▸ ASSIGNMENT
Take the entries that follow and return exactly the lines from the one holding "Some _ => mret tt" through the one holding "inTx (insertCatalogProduct inp).", both included. Nothing else is needed.

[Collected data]
(* ===== verification/Ingestion.v ===== *)
(** * The catalog and the confirmation of an ingestion: internal/store (catalog.go, ingestion.go)

    A reviewed photo proposal becomes products, locations and batches in one
    transaction.  New products are also described in the anonymous catalog, which
    is insert-only: the row that first held a normalized name keeps it. *)

From S2P Require Import Prelude Gamification Text Db Matching Expiry Tree Progress ShelfLife Containers Batches Stocktake Jobs Consumption Locations Products.

#[local] Open Scope string_scope.
#[local] Open Scope list_scope.
#[local] Open Scope Z_scope.

(** ** The catalog *)

Record NewCatalogProduct := mkNewCatalogProduct {
  ncp_DisplayName : string;
  ncp_CategoryPath : option string;
  ncp_ItemType : string;
  ncp_ImageURL : option string;
  ncp_IconName : option string;
  ncp_DefaultShelfLifeDays : option Z;
  ncp_ShownID : option uuid;
}.

Definition NormalizeCatalogName (name : string) : string := NormalizeQuery name.

(** SELECT ... FROM catalog_products WHERE normalized_name = $1, a UNIQUE column. *)
Definition catalog_row (d : DB) (normalized : string) : option (uuid * CatalogProduct) :=
  head (order_by_id (base.filter (fun kv : uuid * CatalogProduct => cp_NormalizedName kv.2 = normalized) (db_catalog d))).

Definition FindCatalogProduct (name : string) : Tx (uuid * CatalogProduct) :=
  d ← get_db;
  some_or (catalog_row d (NormalizeCatalogName name)) ErrNotFound.

Definition resolveVariantBase (shownID : option uuid) : Tx (option uuid) :=
  match shownID with
  | None => mret None
  | Some shown =>
    d ← get_db;
    match db_catalog d !! shown with
    | None => mret None
    | Some row =>
      match cp_BaseID row with
      | Some base => mret (Some base)
      | None => mret (Some shown)
      end
    end
  end.

(** The CHECK constraints of catalog_products. *)
Definition catalog_row_ok (c : CatalogProduct) : bool :=
  bool_decide (cp_ItemType c ∈ [Perishable; LongShelfLife; NonPerishable]) && days_col_ok (cp_DefaultShelfLifeDays c).

(** INSERT ... ON CONFLICT (normalized_name) DO NOTHING, then the row by its name. *)
Definition insertCatalogProduct (inp : NewCatalogProduct) : Tx (uuid * CatalogProduct) :=
  let normalized := NormalizeCatalogName (ncp_DisplayName inp) in
  require (negb (String.eqb normalized "")) ErrValidation ;;
  let itemType := if String.eqb (ncp_ItemType inp) "" then LongShelfLife else ncp_ItemType inp in
  id ← newID;
  baseID ← resolveVariantBase (ncp_ShownID inp);
  d ← get_db;
  t ← now;
  let row := mkCatalogProduct normalized (ncp_DisplayName inp) baseID (ncp_CategoryPath inp) itemType
    (ncp_ImageURL inp) (ncp_IconName inp) (ncp_DefaultShelfLifeDays inp) t in
  require (catalog_row_ok row) ErrOther ;;
  (match catalog_row d normalized with
   | Some _ => mret tt
   | None =>
     require (bool_decide (db_catalog d !! id = None)) ErrOther ;;
     modify (set_catalog (<[id := row]>))
   end) ;;
  d ← get_db;
  some_or (catalog_row d normalized) ErrNotFound.

Definition InsertCatalogProduct (inp : NewCatalogProduct) : Tx (uuid * CatalogProduct) :=
  inTx (insertCatalogProduct inp).

(** ** Decisions *)

Record NewIngestProduct := mkNewIngestProduct {
  nip_Name : string;
  nip_CategoryID : option uuid;
  nip_ItemType : string;
  nip_ImageURL : option string;
}.

Record NewIngestLocation := mkNewIngestLocation { nil_ParentID : option uuid; nil_Names : list string }.

Record IngestDecision := mkIngestDecision {
  id_RowID : string;
  id_Accept : bool;
  id_ProductID : option uuid;
  id_NewProduct : option NewIngestProduct;
  id_Quantity : Z;
  id_LocationID : option uuid;
  id_NewLocation : option NewIngestLocation;
  id_ExpirationEdited : bool;
  id_ExpirationDate : option Time;
  id_ContainerLabel : option string;
  id_ContainerType : option string;
}.

Record IngestResult := mkIngestResult {
  ir_BatchIDs : list uuid;
  ir_CreatedProductIDs : list uuid;
  ir_ProductsCreated : Z;
  ir_LocationsCreated : Z;
}.

(** The rows the model matched with confidence, the last of equal ids winning. *)
Definition exact_matches (rows : list ProposalRow) : gmap string uuid :=
  foldl (fun m r =>
    match pr_Product r with
    | Some p => if String.eqb (pr_Status r) "exact_match" then <[pr_RowID r := p]> m else m
    | None => m
    end) ∅ rows.

Definition proposedExactMatches (payload : Payload) : Tx (gmap string uuid) :=
  rows ← some_or (proposal_rows payload) ErrOther;
  mret (exact_matches rows).

(** The chain's depth column runs from 0 to 64. *)
Definition categoryPathOf (categoryID : uuid) : Tx string :=
  d ← get_db;
  mret (Join (reverse (omap (fun c => cat_Name <$> db_categories d !! c)
    (ancestors (S maxTreeDepth) (tree_nodes treeCategories d) categoryID))) " > ").

(** The product an accepted row files stock against, whether it is new, and the
    products this confirm has created so far by normalized name. *)
Definition resolveIngestProduct (storageID : uuid) (dec : IngestDecision) (created : gmap string uuid)
    : Tx (uuid * bool * gmap string uuid) :=
  match id_ProductID dec with
  | Some p => requireProductInStorage storageID p ;; mret (p, false, created)
  | None =>
    np ← some_or (id_NewProduct dec) ErrValidation;
    let key := NormalizeCatalogName (nip_Name np) in
    match created !! key with
    | Some p => mret (p, false, created)
    | None =>
      categoryPath ← (match nip_CategoryID np with
                      | None => mret None
                      | Some c => requireSameStorage treeCategories storageID c ;;
                                  path ← categoryPathOf c; mret (Some path)
                      end);
      catalog ← insertCatalogProduct (mkNewCatalogProduct (nip_Name np) categoryPath (nip_ItemType np) None None None None);
      product ← createProduct storageID (mkNewProduct (nip_Name np) (nip_CategoryID np) (Some catalog.1)
        (nip_ItemType np) None 0 (nip_ImageURL np) None);
      mret (product.1, true, <[key := product.1]> created)
    end
  end.

(** SELECT id ... WHERE storage_id, parent_id IS NOT DISTINCT FROM, lower(name)
    ORDER BY created_at, id LIMIT 1 *)
Definition older (a b : uuid * Location) : Prop :=
  loc_CreatedAt a.2 < loc_CreatedAt b.2 \/ (loc_CreatedAt a.2 = loc_CreatedAt b.2 /\ a.1 <= b.1).

#[export] Instance older_dec : RelDecision older.
Proof. intros a b. unfold older. apply _. Defined.

Definition named_location (d : DB) (storageID : uuid) (parent : option uuid) (name : string) : option uuid :=
  fst <$> head (merge_sort older (map_to_list (base.filter (fun kv : uuid * Location =>
    loc_StorageID kv.2 = storageID /\ loc_ParentID kv.2 = parent /\ ToLower (loc_Name kv.2) = ToLower name) (db_locations d)))).

(** The walk below [parent]; the leaf and how many nodes it created. *)
Fixpoint walk_path (storageID : uuid) (parent : option uuid) (names : list string) : Tx (option uuid * Z) :=
  match names with
  | [] => mret (parent, 0)
  | raw :: names' =>
    let name := TrimSpace raw in
    require (negb (String.eqb name "")) ErrValidation ;;
    d ← get_db;
    match named_location d storageID parent name with
    | Some existing => walk_path storageID (Some existing) names'
    | None =>
      id ← newID;
      loc ← insertLocation storageID id (mkNewLocation parent name None);
      r ← walk_path storageID (Some loc.1) names';
      mret (r.1, r.2 + 1)
    end
  end.

Definition ensureLocationPath (storageID : uuid) (inp : NewIngestLocation) : Tx (uuid * Z) :=
  require (negb (bool_decide (nil_Names inp = []))) ErrValidation ;;
  (match nil_ParentID inp with
   | Some p => requireSameStorage treeLocations storageID p
   | None => mret tt
   end) ;;
  r ← walk_path storageID (nil_ParentID inp) (nil_Names inp);
  leaf ← some_or r.1 ErrOther;
  mret (leaf, r.2).

(** ** The operation *)

(** The location an accepted row files its batch at, and the nodes created for it. *)
Definition resolveIngestLocation (storageID : uuid) (dec : IngestDecision) : Tx (uuid * Z) :=
  match id_NewLocation dec with
  | Some nl => ensureLocationPath storageID nl
  | None =>
    l ← some_or (id_LocationID dec) ErrValidation;
    mret (l, 0)
  end.

(** The batch an accepted row becomes. *)
Definition ingest_batch (productID locationID : uuid) (userID : option uuid) (dec : IngestDecision) : NewBatch :=
  mkNewBatch productID locationID (id_Quantity dec) (id_ExpirationDate dec)
    (if id_ExpirationEdited dec then ExpirationUser else ExpirationDerived) ReasonVisionIngestion userID
    (id_ContainerLabel dec) (id_ContainerType dec).

(** A correction: the model was confident of one product and the reviewer filed the
    row under another. *)
Definition reward_correction (storageID : uuid) (userID : option uuid) (proposed : option uuid) (productID : uuid) : Tx unit :=
  match userID, proposed with
  | Some u, Some p =>
    if negb (p =? productID) then recordContribution storageID u KindAICorrection (Some productID) None else mret tt
  | _, _ => mret tt
  end.

(** The loop over the decisions, with the products created so far. *)
Fixpoint apply_ingest (storageID : uuid) (userID : option uuid) (proposed : gmap string uuid)
    (created : gmap string uuid) (decisions : list IngestDecision) : Tx IngestResult :=
  match decisions with
  | [] => mret (mkIngestResult [] [] 0 0)
  | dec :: decisions' =>
    if negb (id_Accept dec) then apply_ingest storageID userID proposed created decisions'
    else
      r ← resolveIngestProduct storageID dec created;
      let '(productID, isNew, created') := (r : uuid * bool * gmap string uuid) in
      reward_correction storageID userID (proposed !! id_RowID dec) productID ;;
      l ← resolveIngestLocation storageID dec;
      batch ← createBatch storageID (ingest_batch productID l.1 userID dec);
      rest ← apply_ingest storageID userID proposed created' decisions';
      mret (mkIngestResult (bv_ID batch :: ir_BatchIDs rest)
        (if isNew then productID :: ir_CreatedProductIDs rest else ir_CreatedProductIDs rest)
        ((if isNew then 1 else 0) + ir_ProductsCreated rest)
        (l.2 + ir_LocationsCreated rest))
  end.

Definition ConfirmIngestion (storageID jobID : uuid) (userID : option uuid) (decisions : list IngestDecision) : Tx IngestResult :=
  inTx (
    j ← lock_done_job storageID jobID;
    matchRowIDs (job_Payload j) (map id_RowID decisions) ;;
    proposed ← proposedExactMatches (job_Payload j);
    result ← apply_ingest storageID userID proposed ∅ decisions;
    (match userID with
     | Some u =>
       if bool_decide (job_Kind j = JobShelfIngestion) && negb (bool_decide (ir_BatchIDs result = []))
       then unlockAchievement storageID u AchFirstShelf else mret tt
     | None => mret tt
     end) ;;
    ConsumeJob storageID jobID ;;
    mret result).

▸ SOLUTION TO THIS TASK
   | Some _ => mret tt
   | None =>
     require (bool_decide (db_catalog d !! id = None)) ErrOther ;;
     modify (set_catalog (<[id := row]>))
   end) ;;
  d ← get_db;
  some_or (catalog_row d normalized) ErrNotFound.

Definition InsertCatalogProduct (inp : NewCatalogProduct) : Tx (uuid * CatalogProduct) :=
  inTx (insertCatalogProduct inp).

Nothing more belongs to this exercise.